*What needs to be done*. Transcribe word for word the lines below from the line with "Lemma dp_row_spec i" through the line with "B → Prop) l", ends included.

*Exercise materials*.
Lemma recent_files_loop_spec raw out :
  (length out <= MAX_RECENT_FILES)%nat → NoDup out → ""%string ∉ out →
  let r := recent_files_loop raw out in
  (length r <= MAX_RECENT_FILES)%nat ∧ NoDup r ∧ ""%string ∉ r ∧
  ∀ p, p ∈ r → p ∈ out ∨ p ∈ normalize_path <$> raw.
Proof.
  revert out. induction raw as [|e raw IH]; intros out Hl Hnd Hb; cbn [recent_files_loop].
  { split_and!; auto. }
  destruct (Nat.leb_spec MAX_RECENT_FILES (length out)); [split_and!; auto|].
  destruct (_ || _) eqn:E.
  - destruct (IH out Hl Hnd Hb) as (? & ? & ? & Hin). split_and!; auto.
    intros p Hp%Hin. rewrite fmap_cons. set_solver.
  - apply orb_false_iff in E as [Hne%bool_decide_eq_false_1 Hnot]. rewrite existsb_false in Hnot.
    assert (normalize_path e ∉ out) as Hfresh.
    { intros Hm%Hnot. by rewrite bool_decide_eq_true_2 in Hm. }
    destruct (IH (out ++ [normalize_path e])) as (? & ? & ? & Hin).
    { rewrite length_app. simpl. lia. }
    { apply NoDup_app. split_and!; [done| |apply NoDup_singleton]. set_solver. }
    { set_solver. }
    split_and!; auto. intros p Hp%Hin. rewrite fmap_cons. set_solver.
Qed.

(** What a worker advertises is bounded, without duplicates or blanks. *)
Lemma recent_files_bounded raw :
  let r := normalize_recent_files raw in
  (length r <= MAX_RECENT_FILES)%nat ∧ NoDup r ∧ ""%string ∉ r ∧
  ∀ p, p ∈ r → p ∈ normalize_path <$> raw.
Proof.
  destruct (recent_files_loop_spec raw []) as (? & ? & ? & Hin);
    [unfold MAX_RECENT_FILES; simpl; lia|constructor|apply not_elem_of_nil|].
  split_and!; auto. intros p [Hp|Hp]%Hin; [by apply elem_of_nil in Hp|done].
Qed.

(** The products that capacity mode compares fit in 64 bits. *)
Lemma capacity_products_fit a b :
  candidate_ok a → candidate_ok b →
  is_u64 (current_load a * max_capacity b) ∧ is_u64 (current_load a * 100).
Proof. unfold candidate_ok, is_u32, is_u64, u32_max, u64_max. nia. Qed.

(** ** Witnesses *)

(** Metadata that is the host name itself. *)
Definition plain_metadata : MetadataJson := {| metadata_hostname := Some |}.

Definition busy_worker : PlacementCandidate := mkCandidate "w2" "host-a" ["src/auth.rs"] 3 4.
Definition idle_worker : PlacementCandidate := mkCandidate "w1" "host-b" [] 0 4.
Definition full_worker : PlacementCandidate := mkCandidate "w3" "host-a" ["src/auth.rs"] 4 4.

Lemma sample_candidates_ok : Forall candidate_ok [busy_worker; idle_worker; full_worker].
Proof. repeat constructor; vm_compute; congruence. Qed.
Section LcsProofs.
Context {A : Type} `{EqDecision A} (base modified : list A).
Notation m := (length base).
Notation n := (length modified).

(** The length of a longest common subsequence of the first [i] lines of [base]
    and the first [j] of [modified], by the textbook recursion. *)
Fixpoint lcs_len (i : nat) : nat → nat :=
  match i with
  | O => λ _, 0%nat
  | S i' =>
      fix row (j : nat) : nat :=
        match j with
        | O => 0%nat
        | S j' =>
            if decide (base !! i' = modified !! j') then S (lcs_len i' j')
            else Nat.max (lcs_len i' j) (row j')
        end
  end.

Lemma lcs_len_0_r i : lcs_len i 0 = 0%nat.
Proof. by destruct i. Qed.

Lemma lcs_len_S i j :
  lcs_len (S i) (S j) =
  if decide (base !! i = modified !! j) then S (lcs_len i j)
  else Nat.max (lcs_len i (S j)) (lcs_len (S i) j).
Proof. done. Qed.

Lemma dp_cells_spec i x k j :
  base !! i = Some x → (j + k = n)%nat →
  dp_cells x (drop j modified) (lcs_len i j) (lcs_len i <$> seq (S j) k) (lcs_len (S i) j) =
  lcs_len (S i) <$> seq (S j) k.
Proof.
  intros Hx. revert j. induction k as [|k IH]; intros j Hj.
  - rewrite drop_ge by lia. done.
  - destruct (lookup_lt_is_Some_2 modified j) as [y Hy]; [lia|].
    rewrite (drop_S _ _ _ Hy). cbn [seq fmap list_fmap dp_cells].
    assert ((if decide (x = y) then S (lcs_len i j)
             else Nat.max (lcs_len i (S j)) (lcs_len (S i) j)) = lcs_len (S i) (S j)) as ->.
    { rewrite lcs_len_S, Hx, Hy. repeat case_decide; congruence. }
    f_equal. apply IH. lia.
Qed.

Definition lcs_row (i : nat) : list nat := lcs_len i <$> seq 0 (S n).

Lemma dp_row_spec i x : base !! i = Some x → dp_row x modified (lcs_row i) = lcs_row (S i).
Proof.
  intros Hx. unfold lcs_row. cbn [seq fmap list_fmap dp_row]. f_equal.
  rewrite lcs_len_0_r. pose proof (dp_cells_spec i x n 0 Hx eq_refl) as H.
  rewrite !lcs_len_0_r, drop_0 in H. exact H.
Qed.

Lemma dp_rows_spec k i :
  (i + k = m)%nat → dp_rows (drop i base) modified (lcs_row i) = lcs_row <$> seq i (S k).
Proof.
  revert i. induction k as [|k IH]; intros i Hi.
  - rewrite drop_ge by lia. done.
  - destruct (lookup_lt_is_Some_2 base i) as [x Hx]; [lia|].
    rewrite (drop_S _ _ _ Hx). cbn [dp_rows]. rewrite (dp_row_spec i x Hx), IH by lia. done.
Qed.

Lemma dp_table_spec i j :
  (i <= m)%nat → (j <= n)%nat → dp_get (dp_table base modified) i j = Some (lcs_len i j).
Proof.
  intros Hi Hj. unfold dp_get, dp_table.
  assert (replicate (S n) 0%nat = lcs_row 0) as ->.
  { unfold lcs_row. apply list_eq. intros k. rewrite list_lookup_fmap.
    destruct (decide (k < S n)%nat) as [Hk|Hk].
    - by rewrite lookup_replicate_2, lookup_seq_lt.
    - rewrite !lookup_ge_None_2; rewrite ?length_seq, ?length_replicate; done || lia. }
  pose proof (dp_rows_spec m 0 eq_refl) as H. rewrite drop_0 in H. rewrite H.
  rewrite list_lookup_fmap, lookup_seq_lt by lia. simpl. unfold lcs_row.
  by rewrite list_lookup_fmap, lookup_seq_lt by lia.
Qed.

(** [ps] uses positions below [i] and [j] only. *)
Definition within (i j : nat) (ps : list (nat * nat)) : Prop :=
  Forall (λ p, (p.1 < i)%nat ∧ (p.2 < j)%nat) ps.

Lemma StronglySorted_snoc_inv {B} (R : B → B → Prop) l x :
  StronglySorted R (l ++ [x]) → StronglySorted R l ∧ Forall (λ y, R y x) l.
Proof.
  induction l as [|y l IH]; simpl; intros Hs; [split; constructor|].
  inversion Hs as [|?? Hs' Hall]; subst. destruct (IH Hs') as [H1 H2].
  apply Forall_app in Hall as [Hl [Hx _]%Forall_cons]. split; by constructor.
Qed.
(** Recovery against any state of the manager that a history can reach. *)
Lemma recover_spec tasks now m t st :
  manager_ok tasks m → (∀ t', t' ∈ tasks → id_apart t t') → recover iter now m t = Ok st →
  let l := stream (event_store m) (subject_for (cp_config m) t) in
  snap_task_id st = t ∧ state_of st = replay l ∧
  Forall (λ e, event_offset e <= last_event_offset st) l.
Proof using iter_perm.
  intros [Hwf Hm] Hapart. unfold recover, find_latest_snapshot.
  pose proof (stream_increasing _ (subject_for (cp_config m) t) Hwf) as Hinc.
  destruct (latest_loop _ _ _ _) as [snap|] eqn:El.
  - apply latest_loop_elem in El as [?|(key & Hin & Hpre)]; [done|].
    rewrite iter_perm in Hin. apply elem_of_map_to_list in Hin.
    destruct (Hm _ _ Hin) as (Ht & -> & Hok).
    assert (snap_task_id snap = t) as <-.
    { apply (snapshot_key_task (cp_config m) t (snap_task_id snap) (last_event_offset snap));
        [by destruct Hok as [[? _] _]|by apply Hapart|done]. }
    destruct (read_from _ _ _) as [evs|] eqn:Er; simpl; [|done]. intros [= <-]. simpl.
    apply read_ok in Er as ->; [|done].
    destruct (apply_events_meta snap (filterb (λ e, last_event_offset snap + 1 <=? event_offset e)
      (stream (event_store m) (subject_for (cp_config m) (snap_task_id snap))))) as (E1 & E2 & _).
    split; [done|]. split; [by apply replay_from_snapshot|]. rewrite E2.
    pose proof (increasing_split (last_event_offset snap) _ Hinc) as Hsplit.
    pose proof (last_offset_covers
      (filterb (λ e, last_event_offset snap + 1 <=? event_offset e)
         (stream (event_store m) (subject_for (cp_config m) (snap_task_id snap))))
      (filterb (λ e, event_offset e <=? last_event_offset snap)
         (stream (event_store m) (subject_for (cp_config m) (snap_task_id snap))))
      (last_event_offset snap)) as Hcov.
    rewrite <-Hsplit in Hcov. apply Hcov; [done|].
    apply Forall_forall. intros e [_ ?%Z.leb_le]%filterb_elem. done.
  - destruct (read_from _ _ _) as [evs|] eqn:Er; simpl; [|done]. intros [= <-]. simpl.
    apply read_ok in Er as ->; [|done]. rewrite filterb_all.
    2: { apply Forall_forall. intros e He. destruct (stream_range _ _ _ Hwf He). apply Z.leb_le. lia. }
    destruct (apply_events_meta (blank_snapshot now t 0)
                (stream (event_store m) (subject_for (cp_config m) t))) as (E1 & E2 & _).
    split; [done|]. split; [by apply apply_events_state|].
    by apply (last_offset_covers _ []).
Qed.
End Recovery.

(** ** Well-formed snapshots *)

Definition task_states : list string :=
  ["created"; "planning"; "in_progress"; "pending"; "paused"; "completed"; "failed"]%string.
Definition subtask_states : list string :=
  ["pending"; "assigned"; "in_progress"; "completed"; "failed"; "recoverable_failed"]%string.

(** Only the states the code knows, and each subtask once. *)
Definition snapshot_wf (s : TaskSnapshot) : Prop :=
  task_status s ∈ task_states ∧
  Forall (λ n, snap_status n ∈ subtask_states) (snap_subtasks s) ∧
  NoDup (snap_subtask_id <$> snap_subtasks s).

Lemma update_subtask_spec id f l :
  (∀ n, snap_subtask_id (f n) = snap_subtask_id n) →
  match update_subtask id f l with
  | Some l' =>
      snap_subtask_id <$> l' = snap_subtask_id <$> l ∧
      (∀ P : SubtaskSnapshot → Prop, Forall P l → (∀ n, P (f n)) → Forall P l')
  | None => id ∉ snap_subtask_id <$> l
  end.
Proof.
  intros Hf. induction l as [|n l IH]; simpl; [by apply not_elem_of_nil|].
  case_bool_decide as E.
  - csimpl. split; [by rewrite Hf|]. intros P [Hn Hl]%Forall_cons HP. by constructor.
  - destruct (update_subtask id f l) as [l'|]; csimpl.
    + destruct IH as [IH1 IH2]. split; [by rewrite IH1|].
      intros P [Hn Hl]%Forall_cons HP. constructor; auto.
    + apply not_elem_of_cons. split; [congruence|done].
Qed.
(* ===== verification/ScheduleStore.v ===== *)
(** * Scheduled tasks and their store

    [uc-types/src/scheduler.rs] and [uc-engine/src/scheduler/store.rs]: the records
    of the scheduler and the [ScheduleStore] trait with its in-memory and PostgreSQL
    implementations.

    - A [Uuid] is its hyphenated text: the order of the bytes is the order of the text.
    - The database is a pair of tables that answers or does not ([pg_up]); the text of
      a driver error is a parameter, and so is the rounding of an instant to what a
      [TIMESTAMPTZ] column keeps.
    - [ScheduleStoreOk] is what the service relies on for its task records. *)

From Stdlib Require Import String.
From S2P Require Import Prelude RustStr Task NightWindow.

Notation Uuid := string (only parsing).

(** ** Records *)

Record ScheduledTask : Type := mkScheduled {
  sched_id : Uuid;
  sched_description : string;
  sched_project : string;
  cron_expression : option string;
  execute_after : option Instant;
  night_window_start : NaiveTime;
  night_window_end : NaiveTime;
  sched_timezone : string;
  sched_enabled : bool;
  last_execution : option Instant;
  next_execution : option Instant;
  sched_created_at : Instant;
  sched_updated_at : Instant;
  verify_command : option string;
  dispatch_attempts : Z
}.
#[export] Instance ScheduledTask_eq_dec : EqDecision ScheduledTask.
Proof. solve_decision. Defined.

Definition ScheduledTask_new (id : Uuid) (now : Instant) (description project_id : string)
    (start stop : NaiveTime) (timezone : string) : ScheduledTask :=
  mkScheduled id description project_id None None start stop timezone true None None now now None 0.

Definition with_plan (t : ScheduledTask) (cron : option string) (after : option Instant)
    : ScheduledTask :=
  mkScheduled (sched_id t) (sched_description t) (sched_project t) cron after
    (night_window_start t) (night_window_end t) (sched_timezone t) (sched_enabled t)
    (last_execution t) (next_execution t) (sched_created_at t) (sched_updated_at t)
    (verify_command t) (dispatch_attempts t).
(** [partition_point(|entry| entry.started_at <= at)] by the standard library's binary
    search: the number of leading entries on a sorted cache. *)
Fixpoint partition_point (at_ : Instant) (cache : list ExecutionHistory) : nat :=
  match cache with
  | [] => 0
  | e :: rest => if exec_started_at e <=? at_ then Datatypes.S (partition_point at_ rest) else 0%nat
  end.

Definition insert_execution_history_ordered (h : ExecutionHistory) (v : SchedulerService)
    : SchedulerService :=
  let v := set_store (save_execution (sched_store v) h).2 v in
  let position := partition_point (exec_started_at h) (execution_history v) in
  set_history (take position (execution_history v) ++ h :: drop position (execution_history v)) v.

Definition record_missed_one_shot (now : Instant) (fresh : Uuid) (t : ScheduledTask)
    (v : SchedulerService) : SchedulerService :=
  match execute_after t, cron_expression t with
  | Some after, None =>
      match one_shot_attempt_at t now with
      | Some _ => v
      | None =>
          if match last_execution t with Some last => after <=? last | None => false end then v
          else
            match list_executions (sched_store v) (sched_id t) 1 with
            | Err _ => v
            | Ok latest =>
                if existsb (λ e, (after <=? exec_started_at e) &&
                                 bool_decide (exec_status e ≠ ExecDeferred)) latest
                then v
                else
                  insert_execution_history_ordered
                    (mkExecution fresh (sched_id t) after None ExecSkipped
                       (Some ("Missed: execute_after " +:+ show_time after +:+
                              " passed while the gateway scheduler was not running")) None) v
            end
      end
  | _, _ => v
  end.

*Response*.
Lemma dp_row_spec i x : base !! i = Some x → dp_row x modified (lcs_row i) = lcs_row (S i).
Proof.
  intros Hx. unfold lcs_row. cbn [seq fmap list_fmap dp_row]. f_equal.
  rewrite lcs_len_0_r. pose proof (dp_cells_spec i x n 0 Hx eq_refl) as H.
  rewrite !lcs_len_0_r, drop_0 in H. exact H.
Qed.

Lemma dp_rows_spec k i :
  (i + k = m)%nat → dp_rows (drop i base) modified (lcs_row i) = lcs_row <$> seq i (S k).
Proof.
  revert i. induction k as [|k IH]; intros i Hi.
  - rewrite drop_ge by lia. done.
  - destruct (lookup_lt_is_Some_2 base i) as [x Hx]; [lia|].
    rewrite (drop_S _ _ _ Hx). cbn [dp_rows]. rewrite (dp_row_spec i x Hx), IH by lia. done.
Qed.

Lemma dp_table_spec i j :
  (i <= m)%nat → (j <= n)%nat → dp_get (dp_table base modified) i j = Some (lcs_len i j).
Proof.
  intros Hi Hj. unfold dp_get, dp_table.
  assert (replicate (S n) 0%nat = lcs_row 0) as ->.
  { unfold lcs_row. apply list_eq. intros k. rewrite list_lookup_fmap.
    destruct (decide (k < S n)%nat) as [Hk|Hk].
    - by rewrite lookup_replicate_2, lookup_seq_lt.
    - rewrite !lookup_ge_None_2; rewrite ?length_seq, ?length_replicate; done || lia. }
  pose proof (dp_rows_spec m 0 eq_refl) as H. rewrite drop_0 in H. rewrite H.
  rewrite list_lookup_fmap, lookup_seq_lt by lia. simpl. unfold lcs_row.
  by rewrite list_lookup_fmap, lookup_seq_lt by lia.
Qed.

(** [ps] uses positions below [i] and [j] only. *)
Definition within (i j : nat) (ps : list (nat * nat)) : Prop :=
  Forall (λ p, (p.1 < i)%nat ∧ (p.2 < j)%nat) ps.

Lemma StronglySorted_snoc_inv {B} (R : B → B → Prop) l x :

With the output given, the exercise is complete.